* Problem to work on
Output a verbatim copy of the data, cut off after the line that contains "Lemma store_diag_total p".

Stored data:
== Segment start ==

(* ===== verification/ParseSpec.v ===== *)
(** * ParseSpec: how the parser's state moves

    [evolves p p'] is what every operation of the parser does to its state:
    it never gets more to read, it leaves the nesting counter where it found
    it, and its diagnostics only grow, within the ceiling.

    Every text is parsed to the end within a fuel linear in its length, no
    tree nests deeper than the bound, the diagnostics stay within theirs, and
    a tree is handed out exactly when nothing was reported. *)
From S2P Require Import Prelude Buf Lex LexFacts Parse.

Local Open Scope nat_scope.

Section Facts.
Context (malloc_ok : Z -> bool).

(** At most [NCFG_DIAGS_MAX] are kept, [total] counts them all, and only a
    refused allocation can keep fewer than it may. *)
Definition diags_wf (d : diags) : Prop :=
  length (ds_at d) <= NCFG_DIAGS_MAX /\ length (ds_at d) <= ds_total d /\
  ((forall n, malloc_ok n = true) -> length (ds_at d) = Nat.min (ds_total d) NCFG_DIAGS_MAX).

Record evolves (p p' : parser) : Prop := {
  ev_weight : weight p' <= weight p;
  ev_depth : p_depth p' = p_depth p;
  ev_total : ds_total (p_diags p) <= ds_total (p_diags p');
  ev_wf : diags_wf (p_diags p) -> diags_wf (p_diags p');
  ev_oom : (forall n, malloc_ok n = true) -> p_out_of_memory p' = p_out_of_memory p
}.

#[export] Instance evolves_preorder : PreOrder evolves.
Proof.
  split.
  - intros p. constructor; auto.
  - intros p q r [] []. constructor; [lia|congruence|lia|auto|]. intros Ha. rewrite ev_oom1, ev_oom0; done.
Qed.

(** A state whose token stream and nesting are untouched. *)
Definition same_stream (p p' : parser) : Prop :=
  p_lexer p' = p_lexer p /\ p_lookahead p' = p_lookahead p /\ p_depth p' = p_depth p.

Lemma same_stream_weight p p' : same_stream p p' -> weight p' = weight p.
Proof. intros (H1 & H2 & _). unfold weight. by rewrite H1, H2. Qed.

Lemma store_diag_stream p sp m : same_stream p (store_diag malloc_ok p sp m).
Proof. unfold store_diag. repeat case_match; by split_and!. Qed.

Lemma store_diag_total p sp m :
  ds_total (p_diags (store_diag malloc_ok p sp m)) = S (ds_total (p_diags p)).
Proof. unfold store_diag. by repeat case_match. Qed.
(** [intern_op], arm for arm. *)
Definition intern_op (o : op B) : PM (op B) :=
  match o with
  | LINK_CREATE name kind =>
      name' ← pintern name; mret (LINK_CREATE name' kind)
  | LINK_DELETE name =>
      name' ← pintern name; mret (LINK_DELETE name')
  | LINK_UNSET_MASTER name =>
      name' ← pintern name; mret (LINK_UNSET_MASTER name')
  | LINK_UP name =>
      name' ← pintern name; mret (LINK_UP name')
  | LINK_DOWN name =>
      name' ← pintern name; mret (LINK_DOWN name')
  | LINK_SET_BRIDGE name =>
      name' ← pintern name; mret (LINK_SET_BRIDGE name')
  | LINK_SET_MACVLAN name =>
      name' ← pintern name; mret (LINK_SET_MACVLAN name')
  | LINK_SET_TUNNEL name =>
      name' ← pintern name; mret (LINK_SET_TUNNEL name')
  | LINK_SET_VXLAN name =>
      name' ← pintern name; mret (LINK_SET_VXLAN name')
  | HOSTNAME_SET name =>
      name' ← pintern name; mret (HOSTNAME_SET name')
  | LINK_SET_MTU name mtu =>
      name' ← pintern name; mret (LINK_SET_MTU name' mtu)
  | LINK_SET_MAC name mac =>
      name' ← pintern name; mac' ← pintern mac; mret (LINK_SET_MAC name' mac')
  | LINK_SET_MASTER name master =>
      name' ← pintern name; master' ← pintern master; mret (LINK_SET_MASTER name' master')
  | LINK_SET_BOND name mode =>
      name' ← pintern name; mret (LINK_SET_BOND name' mode)
  | LINK_SET_IPV6_TOKEN name token =>
      name' ← pintern name; token' ← pintern token; mret (LINK_SET_IPV6_TOKEN name' token')
  | LINK_SET_WDS name on =>
      name' ← pintern name; mret (LINK_SET_WDS name' on)
  | LINK_SET_OFFLOADS name features =>
      name' ← pintern name; features' ← intern_features features;
      mret (LINK_SET_OFFLOADS name' features')
  | ADDR_ADD iface addr preferred_lifetime valid_lifetime =>
      iface' ← pintern iface; addr' ← pintern addr;
      mret (ADDR_ADD iface' addr' preferred_lifetime valid_lifetime)
  | ADDR_DEL iface addr =>
      iface' ← pintern iface; addr' ← pintern addr; mret (ADDR_DEL iface' addr')
  | ROUTE_ADD iface rt =>
      iface' ← pintern iface; rt' ← intern_route rt; mret (ROUTE_ADD iface' rt')
  | ROUTE_DEL iface rt =>
      iface' ← pintern iface; rt' ← intern_route rt; mret (ROUTE_DEL iface' rt')
  | BACKEND_START kind iface =>
      iface' ← pintern iface; mret (BACKEND_START kind iface')
  | BACKEND_STOP kind iface =>
      iface' ← pintern iface; mret (BACKEND_STOP kind iface')
  | BACKEND_RELOAD kind iface =>
      iface' ← pintern iface; mret (BACKEND_RELOAD kind iface')
  | BRIDGE_VLAN_ADD iface vid pvid untagged on_self =>
      iface' ← pintern iface; mret (BRIDGE_VLAN_ADD iface' vid pvid untagged on_self)
  | BRIDGE_VLAN_DEL iface vid pvid untagged on_self =>
      iface' ← pintern iface; mret (BRIDGE_VLAN_DEL iface' vid pvid untagged on_self)
  | WIFI_SET_PROFILES device profiles =>
      device' ← pintern device; profiles' ← intern_strings profiles;
      mret (WIFI_SET_PROFILES device' profiles')
  | WIFI_ASSOCIATE device network_id =>
      device' ← pintern device; network_id' ← pintern network_id;
      mret (WIFI_ASSOCIATE device' network_id')
  | WIFI_DISASSOCIATE device =>
      device' ← pintern device; mret (WIFI_DISASSOCIATE device')
  | WIFI_SET_REGDOM device country =>
      device' ← pintern device; country' ← pintern country;
      mret (WIFI_SET_REGDOM device' country')
  | ACCESS_CONTROL_ADD iface list station =>
      iface' ← pintern iface; station' ← pintern station;
      mret (ACCESS_CONTROL_ADD iface' list station')
  | ACCESS_CONTROL_DEL iface list station =>
      iface' ← pintern iface; station' ← pintern station;
      mret (ACCESS_CONTROL_DEL iface' list station')
  | STATION_STEER iface station target imminent =>
      iface' ← pintern iface; station' ← pintern station; target' ← pintern target;
      mret (STATION_STEER iface' station' target' imminent)
  | NEIGHBOUR_ADD iface bssid ssid nr =>
      iface' ← pintern iface; bssid' ← pintern bssid; ssid' ← pintern ssid; nr' ← pintern nr;
      mret (NEIGHBOUR_ADD iface' bssid' ssid' nr')
  | NEIGHBOUR_DEL iface bssid ssid nr =>
      iface' ← pintern iface; bssid' ← pintern bssid; ssid' ← pintern ssid; nr' ← pintern nr;
      mret (NEIGHBOUR_DEL iface' bssid' ssid' nr')
  | WG_SET_DEVICE iface private_key_ref listen_port fwmark =>
      iface' ← pintern iface; private_key_ref' ← pintern private_key_ref;
      mret (WG_SET_DEVICE iface' private_key_ref' listen_port fwmark)
  | WG_SET_PEERS iface peers =>
      iface' ← pintern iface; mret (WG_SET_PEERS iface' peers)
  | DNS_APPLY scope policy =>
      scope' ← pintern scope; mret (DNS_APPLY scope' policy)
  | RULE_ADD rule => mret (RULE_ADD rule)
  | RULE_DEL rule => mret (RULE_DEL rule)
  | QDISC_SET iface kind bandwidth_bits ingress =>
      iface' ← pintern iface; kind' ← pintern kind;
      mret (QDISC_SET iface' kind' bandwidth_bits ingress)
  | QDISC_RESET iface =>
      iface' ← pintern iface; mret (QDISC_RESET iface')
  | INGRESS_REDIRECT_CLEAR iface =>
      iface' ← pintern iface; mret (INGRESS_REDIRECT_CLEAR iface')
  | INGRESS_REDIRECT iface target =>
      iface' ← pintern iface; target' ← pintern target; mret (INGRESS_REDIRECT iface' target')
  | SYSCTL_SET_FORWARDING iface enabled =>
      iface' ← pintern iface; mret (SYSCTL_SET_FORWARDING iface' enabled)
  | SYSCTL_SET_PRIVACY iface prefer_temporary =>
      iface' ← pintern iface; mret (SYSCTL_SET_PRIVACY iface' prefer_temporary)
  | SYSCTL_SET_ACCEPT_RA iface value =>
      iface' ← pintern iface; mret (SYSCTL_SET_ACCEPT_RA iface' value)
  | NFTABLES_REPLACE uplinks firewall forwards =>
      uplinks' ← intern_strings uplinks;
      fw ← copy_firewall firewall;
      match fw with
      | None => mret (NFTABLES_REPLACE uplinks' None forwards)
      | Some firewall' =>
          forwards' ← intern_forwards forwards;
          mret (NFTABLES_REPLACE uplinks' firewall' forwards')
      end
  | HOOK_RUN iface phase path value =>
      iface' ← pintern iface; path' ← pintern path; value' ← pintern value;
      mret (HOOK_RUN iface' phase path' value')
  | COMMIT_ARM window_seconds => mret (COMMIT_ARM window_seconds)
  | COMMIT_CONFIRM => mret COMMIT_CONFIRM
  | COMMIT_REVERT to_document_hash =>
      to_document_hash' ← pintern to_document_hash; mret (COMMIT_REVERT to_document_hash')
  end.

(** [intern_reason]. *)
Definition intern_reason (r : reason) : PM reason :=
  interface ← pintern (rs_interface r);
  field ← pintern (rs_field r);
  desired ← pintern (rs_desired r);
  observed ← pintern (rs_observed r);
  mret (Reason interface field desired observed).
(** [ncfg_reconcile_converge]: the startup apply. What went through in full is
    recorded as the last-good configuration, and nothing asks whether a window
    is open. *)
Definition converge (executor_ok wrote : bool) (w : world) (h : heap) : verdict * world * heap :=
  match wd_desired w with
  | None => (inl (), w, h)
  | Some d =>
      let w := set_machine w (reobserve_probed (wd_machine w) (wd_observed w)) (wd_machine w) in
      match wd_observed w with
      | None => (inl (), w, h)
      | Some o =>
          if executor_ok then
            match plan_build d o h with
            | (None, h) => (inr "the startup apply could not be planned", w, h)
            | (Some p, h) =>
                let '(_, m, (j, h)) := run_plan grant execute p (wd_machine w) h in
                let w := set_machine w (reobserve m (wd_observed w)) m in
                let w := if journal_succeeded j then write_last_good wrote d w else w in
                let '(_, h) := journal_free j h in
                (inl (), w, plan_free p h)
            end
          else (inl (), w, h)
      end
  end.

(** [ncfg_reconcile_start]: a machine that has just been put back is not one to
    apply over. *)
Definition reconcile_start (apply_on_start reverted executor_ok wrote : bool) (w : world) (h : heap)
    : verdict * world * heap :=
  if negb apply_on_start || reverted then (inl (), w, h) else converge executor_ok wrote w h.

(** What [ncfg_daemon_main] does before it serves anybody. [revert_ok] and
    [apply_ok] are whether an executor could be opened for the revert and for
    the apply, [cleared] the unlink, [established] and [recorded] the two
    writes of the last-good configuration. *)
Definition startup (apply_on_start revert_ok apply_ok cleared established recorded : bool)
    (a : armed B) (w : world) (h : heap) : armed B * world * heap :=
  let w := set_machine w (reobserve (wd_machine w) (wd_observed w)) (wd_machine w) in
  let '(reverted, a, w, h) := resolve_any_window revert_ok cleared a w h in
  let '(_, w) := establish_last_good established w in
  let '(_, w, h) := reconcile_start apply_on_start reverted apply_ok recorded w h in
  (a, w, h).

(** The end of a reload in [daemon/state.c], once a document was compiled: the
    configuration a revert took back is refused until it changes. *)
Definition adopt (compiled : Doc) (w : world) : verdict * world :=
  match wd_rejected w, document_hash compiled with
  | Some r, Some hash =>
      if bool_decide (r = hash) then
        (inr "this configuration was reverted away from and has not changed since; edit it to try again", w)
      else (inl (), World (wd_window w) (wd_last_good w) (Some compiled) None (wd_observed w) (wd_machine w))
  | _, _ =>
      (inl (), World (wd_window w) (wd_last_good w) (Some compiled) None (wd_observed w) (wd_machine w))
  end.

End Machine.
(** The two UTF-8 validators of the program agree, though one checks
    ranges of lead bytes and the other decodes: a name read off netlink is
    taken exactly when it is a run of characters the configuration lexer
    takes. It is then the bytes of the attribute up to the first NUL, and it
    is refused rather than cut where it does not fit the caller's buffer. *)
Theorem attr_string_exact a out_size text :
  (forall l, is_utf8 l = true <-> utf8_text l) /\
  (attr_string a out_size = inr text <->
   utf8_text text /\ zlen text < out_size /\ x00 ∉ text /\
   exists rest, at_value a = text ++ rest /\ (rest = [] \/ head rest = Some x00)).
Proof.
  assert (forall l, is_utf8 l = true <-> utf8_text l) as Hu.
  { intros l. split; [apply is_utf8_fuel|]. intros (chars & -> & Hall). by apply is_utf8_enough. }
  split; [done|]. unfold attr_string. split.
  - destruct (_ =? 0); [done|]. destruct (Z.leb_spec out_size (zlen (to_nul (at_value a)))); [done|].
    destruct (is_utf8 (to_nul (at_value a))) eqn:E; [|done]. intros [= <-].
    split_and!; [by apply Hu|done|apply to_nul_no_nul|apply to_nul_spec].
  - intros (Ht & Hfit & Hnul & rest & -> & Hrest). rewrite to_nul_app by done.
    pose proof (zlen_nonneg text). rewrite (proj2 (Z.eqb_neq _ _)), (proj2 (Z.leb_gt _ _)) by lia.
    by rewrite (proj2 (Hu text) Ht).
Qed.
(** A value has no more text and no more nodes than the bytes it was read from. *)
Lemma ref_parse_small text t :
  ref_parse text = inr t -> zlen text < 2 ^ 30 -> size_of t <= zlen text /\ zlen (text_of t) <= zlen text.
Proof.
  intros Hp Hb. unfold ref_parse in Hp. destruct (skip_space text); [done|].
  set (st := State (Parser text [] [] 0) [] None).
  assert (ready st) as Hst by (split; simpl; [lia|change (zlen []) with 0; lia..|done]).
  destruct (readers_ok (fun _ => true) (fun _ => eq_refl) (ref_fuel text)) as [Hv _].
  specialize (Hv st Hst ltac:(unfold ref_fuel; simpl; lia)).
  change (p_rest (s_parser st)) with text in Hv. change (length (s_stack st)) with 0%nat in Hv.
  destruct (ref_value (ref_fuel text) 0 text) as [e|[v rest]]; [done|].
  destruct (skip_space rest); [|done]. injection Hp as ->. destruct Hv as [[? ?] _].
  pose proof (zlen_nonneg rest). lia.
Qed.

(** C17: The iterative reader is the recursive descent reader. For every input
    under a gigabyte, with memory granted, the loop over the explicit stack
    refuses exactly what the reference refuses, for the same reason at the same
    byte, and otherwise returns exactly the node array and the text buffer of
    the tree the reference reads. *)
Theorem json_parse_reference realloc_ok text :
  (forall n, realloc_ok n = true) -> zlen text < 2 ^ 30 ->
  exists capacity, json_parse realloc_ok true text =
    Some match ref_parse text with
         | inl e => inl (located text e)
         | inr t => inr (doc_of t capacity)
         end.
Proof. apply json_parse_ref. Qed.

Definition sample_text : list byte :=
  map (fun b => if b =b "'"%byte then QUOTE else b) (bytes " {'a':[1,-2.5e3,true,null],'bb':{}, 'c':'x\n\u00e9\ud83d\ude00', '':0} ").

Definition sample_tree : json :=
  JObject [(bytes "a", JArray [JNumber (bytes "1"); JNumber (bytes "-2.5e3"); JBool true; JNull]);
           (bytes "bb", JObject []);
           (bytes "c", JString (bytes "x" ++ [x0a; xc3; xa9; xf0; x9f; x98; x80]));
           ([], JNumber (bytes "0"))].

Lemma json_parse_reference_witness :
  ref_parse sample_text = inr sample_tree /\
  (exists capacity, json_parse (fun _ => true) true sample_text = Some (inr (doc_of sample_tree capacity))) /\
  exists capacity, json_parse (fun _ => true) true (bytes "[1,}") =
    Some (match ref_parse (bytes "[1,}") with inl e => inl (located (bytes "[1,}") e) | inr t => inr (doc_of t capacity) end).
Proof.
  split; [vm_compute; reflexivity|]. split.
  - pose proof (json_parse_reference (fun _ => true) sample_text (fun _ => eq_refl) ltac:(vm_compute; reflexivity)) as [c H].
    exists c. rewrite H. vm_compute. reflexivity.
  - apply (json_parse_reference (fun _ => true) (bytes "[1,}") (fun _ => eq_refl)). vm_compute. reflexivity.
Defined.

(** ** What holds at every turn, whatever the allocator does *)

Inductive reaches (realloc_ok : Z -> bool) (text : list byte) : label -> state -> Prop :=
| reaches_start : reaches realloc_ok text VALUE (State (Parser text [] [] 0) [] None)
| reaches_step l st l' st' :
    reaches realloc_ok text l st -> step realloc_ok l st = GOTO l' st' -> reaches realloc_ok text l' st'.

(** The write head and the node count stay behind the read head, the stack
    fits its array, and every index in it is a node's. *)
Definition loop_inv (text : list byte) (st : state) : Prop :=
  (length (p_text (s_parser st)) + length (p_rest (s_parser st)) <= length text)%nat /\
  (length (p_nodes (s_parser st)) + length (p_rest (s_parser st)) <= length text)%nat /\
  (length (s_stack st) <= NCFG_JSON_MAX_DEPTH)%nat /\
  Forall (frame_ok (zlen (p_nodes (s_parser st)))) (s_stack st).

Lemma read_value_grows realloc_ok depth c s' p i p' :
  p_rest p = c :: s' -> read_value realloc_ok depth c s' p = inr (i, p') ->
  i = zlen (p_nodes p) /\ length (p_nodes p') = S (length (p_nodes p)) /\
  (length (p_text p') + length (p_rest p') <= length (p_text p) + length (p_rest p))%nat /\
  (length (p_rest p') < length (p_rest p))%nat /\
  (is_open c = true -> (depth < NCFG_JSON_MAX_DEPTH)%nat).
Proof.
  intros Hp Hr. pose proof (read_value_rest _ _ _ _ _ _ _ Hp Hr) as Hlt.
  assert (forall q type j q', new_node realloc_ok q type = inr (j, q') -> j = zlen (p_nodes q) /\
    p_nodes q' = p_nodes q ++ [fresh_node type] /\ p_text q' = p_text q /\ p_rest q' = p_rest q) as Hn.
  { intros q type j q'. unfold new_node, reserve. repeat case_match; intros; simplify_eq; done. }
  revert Hr. unfold read_value, read_scalar, read_bool, read_null, parse_string, parse_number, is_open.
  intros Hr. repeat case_match; simplify_eq;
    repeat match goal with
           | H : new_node _ _ _ = inr _ |- _ => apply Hn in H as (-> & ? & ? & ?)
           | H : string_loop _ _ _ = inr _ |- _ => apply string_loop_length in H
           | H : number_end _ = inr _ |- _ => apply number_end_lt in H
           | H : (_ <=? _)%nat = false |- _ => apply Nat.leb_gt in H
           end; unfold with_nodes, with_rest, with_text in *; cbn [p_nodes p_text p_rest] in *;
    repeat match goal with H : p_nodes _ = _ |- _ => rewrite H in * end;
    repeat match goal with H : p_rest _ = _ |- _ => rewrite H in * end;
    repeat match goal with H : p_text _ = _ |- _ => rewrite H in * end;
    rewrite ?length_update, ?length_app, ?length_take in *; simpl in *;
    (split; [done|]; split; [lia|]; split; [lia|]; split; [lia|]; intros; done || lia).
Qed.
Lemma member_value d i key l l1 k t l2 :
  value_at d i key (JObject l) -> l = l1 ++ (k, t) :: l2 ->
  value_at d (i + 1 + sum_of member_size l1) (Some k) t.
Proof.
  intros Hv ->. pose proof (object_children _ _ _ _ Hv) as (n & before & after & off & _ & _ & _ & _ & E & Hb & Ht).
  destruct Hv as [Hs Hf _]. split; [done..|].
  set (width := fun kv => zlen (member_text kv)) in *.
  destruct (chain_split member_size width lay_member (fun kv b o n => layout_length (snd kv) b _ _ n)
    l1 (k, t) l2 (i + 1) off) as (mid & Hm & Ec).
  exists (before ++ mid), (chain member_size width lay_member l2 (i + 1 + sum_of member_size (l1 ++ [(k, t)]))
     (off + sum_of width (l1 ++ [(k, t)])) ++ after), (off + sum_of width l1 + zlen k),
    (Some (off + sum_of width l1, zlen k)), (first l2 (i + 1 + sum_of member_size (l1 ++ [(k, t)]))).
  split; [by rewrite E, Ec, <- !app_assoc|]. split; [rewrite zlen_app; lia|].
  cbn [text_of] in Ht. rewrite map_app, concat_app in Ht. apply text_holds_app in Ht as [_ Ht].
  rewrite zlen_concat in Ht.
  simpl in Ht. apply text_holds_app in Ht as [Ht _].
  apply text_holds_app in Ht as [Hk Ht]. done.
Qed.

Lemma key_matches_exact d name k o n :
  text_holds (d_text d) o k -> n_key_offset n = o -> n_key_length n = zlen k ->
  key_matches d name n = bytes_eqb k name.
Proof.
  intros Ht Ho Hn. unfold key_matches. rewrite Ho, Hn. destruct (Z.eqb_spec (zlen k) (zlen name)) as [E|E].
  - rewrite <- E, text_holds_at by done. done.
  - simpl. symmetry. apply not_true_iff_false. rewrite bytes_eqb_true. intros ->. done.
Qed.

(** The first member of a name, or none. *)
Lemma find_first {A} (p : A -> bool) l1 x l2 :
  Forall (fun y => p y = false) l1 -> p x = true -> find p (l1 ++ x :: l2) = Some x.
Proof. intros H1 Hx. induction H1 as [|y l1 Hy _ IH]; simpl; [by rewrite Hx|by rewrite Hy]. Qed.

Lemma find_none_all {A} (p : A -> bool) l : Forall (fun y => p y = false) l -> find p l = None.
Proof. induction 1 as [|y l Hy _ IH]; simpl; [done|by rewrite Hy]. Qed.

== Segment end ==

* Result of the exercise
(* ===== verification/ParseSpec.v ===== *)
(** * ParseSpec: how the parser's state moves

    [evolves p p'] is what every operation of the parser does to its state:
    it never gets more to read, it leaves the nesting counter where it found
    it, and its diagnostics only grow, within the ceiling.

    Every text is parsed to the end within a fuel linear in its length, no
    tree nests deeper than the bound, the diagnostics stay within theirs, and
    a tree is handed out exactly when nothing was reported. *)
From S2P Require Import Prelude Buf Lex LexFacts Parse.

Local Open Scope nat_scope.

Section Facts.
Context (malloc_ok : Z -> bool).

(** At most [NCFG_DIAGS_MAX] are kept, [total] counts them all, and only a
    refused allocation can keep fewer than it may. *)
Definition diags_wf (d : diags) : Prop :=
  length (ds_at d) <= NCFG_DIAGS_MAX /\ length (ds_at d) <= ds_total d /\
  ((forall n, malloc_ok n = true) -> length (ds_at d) = Nat.min (ds_total d) NCFG_DIAGS_MAX).

Record evolves (p p' : parser) : Prop := {
  ev_weight : weight p' <= weight p;
  ev_depth : p_depth p' = p_depth p;
  ev_total : ds_total (p_diags p) <= ds_total (p_diags p');
  ev_wf : diags_wf (p_diags p) -> diags_wf (p_diags p');
  ev_oom : (forall n, malloc_ok n = true) -> p_out_of_memory p' = p_out_of_memory p
}.

#[export] Instance evolves_preorder : PreOrder evolves.
Proof.
  split.
  - intros p. constructor; auto.
  - intros p q r [] []. constructor; [lia|congruence|lia|auto|]. intros Ha. rewrite ev_oom1, ev_oom0; done.
Qed.

(** A state whose token stream and nesting are untouched. *)
Definition same_stream (p p' : parser) : Prop :=
  p_lexer p' = p_lexer p /\ p_lookahead p' = p_lookahead p /\ p_depth p' = p_depth p.

Lemma same_stream_weight p p' : same_stream p p' -> weight p' = weight p.
Proof. intros (H1 & H2 & _). unfold weight. by rewrite H1, H2. Qed.

Lemma store_diag_stream p sp m : same_stream p (store_diag malloc_ok p sp m).
Proof. unfold store_diag. repeat case_match; by split_and!. Qed.

Lemma store_diag_total p sp m :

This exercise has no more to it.